WHAT YOU ARE ASKED TO DO – Set the data down once more, exactly as it is written.
++++ STORED DATA
(** [DeliveryRouter.__init__] *)
Definition delivery_router (r : Principal) (p : PublicationPorts) : result routing_failure DeliveryRouter :=
  raise_if (negb (same_set (present_deliveries p) (required_deliveries r)) ||
            negb (request_reply_direction_matches r p)) (RoutingError CAPABILITY_MISMATCH) ;;
  Ok {| role := r; ports := p |}.

(** What [except (TypeError, ValueError)] leaves of a failure. *)
Definition invalid (escaped : option string) : routing_failure :=
  match escaped with Some n => KeyError n | None => RoutingError INVALID_PAYLOAD end.

Section router.
Context `{N : Normalization} `{B : Broker} (limit : nat).

(** [_validate_gateway_request] *)
Definition validate_gateway_request (t : Topic) (payload : string) : result routing_failure unit :=
  r ← map_err (λ e, invalid (rpc_lookup e))
        (v ← map_err Rpc.Undecodable (decode_bytes limit payload); parse_gateway_request v);
  raise_if (negb (bool_decide (request_mission_id r = Topics.mission_id t))) (RoutingError INVALID_PAYLOAD) ;;
  operation ← or_raise (dict_get (parameters t) "operation") (KeyError "operation");
  raise_if (negb (bool_decide (request_operation r = operation))) (RoutingError INVALID_PAYLOAD).

(** [_validate_payload] *)
Definition validate_payload (t : Topic) (payload : string) : result routing_failure unit :=
  match family t with
  | GATEWAY_REQUEST => validate_gateway_request t payload
  | GATEWAY_RESPONSE =>
      map_err (λ e, invalid (rpc_lookup e))
        (v ← map_err Rpc.Undecodable (decode_bytes limit payload); parse_gateway_response v) ;;
      Ok tt
  | AGENT_RESPONSE =>
      r ← map_err (λ _, invalid None)
            (v ← map_err Integration.Undecodable (decode_bytes limit payload); parse_agent_response v);
      map_err (λ _, invalid None) (check_agent_response_topic r t)
  | _ =>
      map_err (λ e, invalid (envelope_lookup e))
        (e ← decode_delivered limit payload; check_topic_binding e t)
  end.

(** [_prepare] *)
Definition prepare (r : DeliveryRouter) (text payload : string) : result routing_failure Topic :=
  t ← map_err (λ e, match topic_lookup e with Some n => KeyError n | None => RoutingError INVALID_TOPIC end)
        (parse_topic (PyStr text));
  map_err (λ _, RoutingError NOT_AUTHORIZED) (Principals.authorize (role r) PUBLISH (family t)) ;;
  validate_payload t payload ;;
  Ok t.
++++++++
RESULT OF THIS TASK –
(** [DeliveryRouter.__init__] *)
Definition delivery_router (r : Principal) (p : PublicationPorts) : result routing_failure DeliveryRouter :=
  raise_if (negb (same_set (present_deliveries p) (required_deliveries r)) ||
            negb (request_reply_direction_matches r p)) (RoutingError CAPABILITY_MISMATCH) ;;
  Ok {| role := r; ports := p |}.

(** What [except (TypeError, ValueError)] leaves of a failure. *)
Definition invalid (escaped : option string) : routing_failure :=
  match escaped with Some n => KeyError n | None => RoutingError INVALID_PAYLOAD end.

Section router.
Context `{N : Normalization} `{B : Broker} (limit : nat).

(** [_validate_gateway_request] *)
Definition validate_gateway_request (t : Topic) (payload : string) : result routing_failure unit :=
  r ← map_err (λ e, invalid (rpc_lookup e))
        (v ← map_err Rpc.Undecodable (decode_bytes limit payload); parse_gateway_request v);
  raise_if (negb (bool_decide (request_mission_id r = Topics.mission_id t))) (RoutingError INVALID_PAYLOAD) ;;
  operation ← or_raise (dict_get (parameters t) "operation") (KeyError "operation");
  raise_if (negb (bool_decide (request_operation r = operation))) (RoutingError INVALID_PAYLOAD).

(** [_validate_payload] *)
Definition validate_payload (t : Topic) (payload : string) : result routing_failure unit :=
  match family t with
  | GATEWAY_REQUEST => validate_gateway_request t payload
  | GATEWAY_RESPONSE =>
      map_err (λ e, invalid (rpc_lookup e))
        (v ← map_err Rpc.Undecodable (decode_bytes limit payload); parse_gateway_response v) ;;
      Ok tt
  | AGENT_RESPONSE =>
      r ← map_err (λ _, invalid None)
            (v ← map_err Integration.Undecodable (decode_bytes limit payload); parse_agent_response v);
      map_err (λ _, invalid None) (check_agent_response_topic r t)
  | _ =>
      map_err (λ e, invalid (envelope_lookup e))
        (e ← decode_delivered limit payload; check_topic_binding e t)
  end.

(** [_prepare] *)
Definition prepare (r : DeliveryRouter) (text payload : string) : result routing_failure Topic :=
  t ← map_err (λ e, match topic_lookup e with Some n => KeyError n | None => RoutingError INVALID_TOPIC end)
        (parse_topic (PyStr text));
  map_err (λ _, RoutingError NOT_AUTHORIZED) (Principals.authorize (role r) PUBLISH (family t)) ;;
  validate_payload t payload ;;
  Ok t.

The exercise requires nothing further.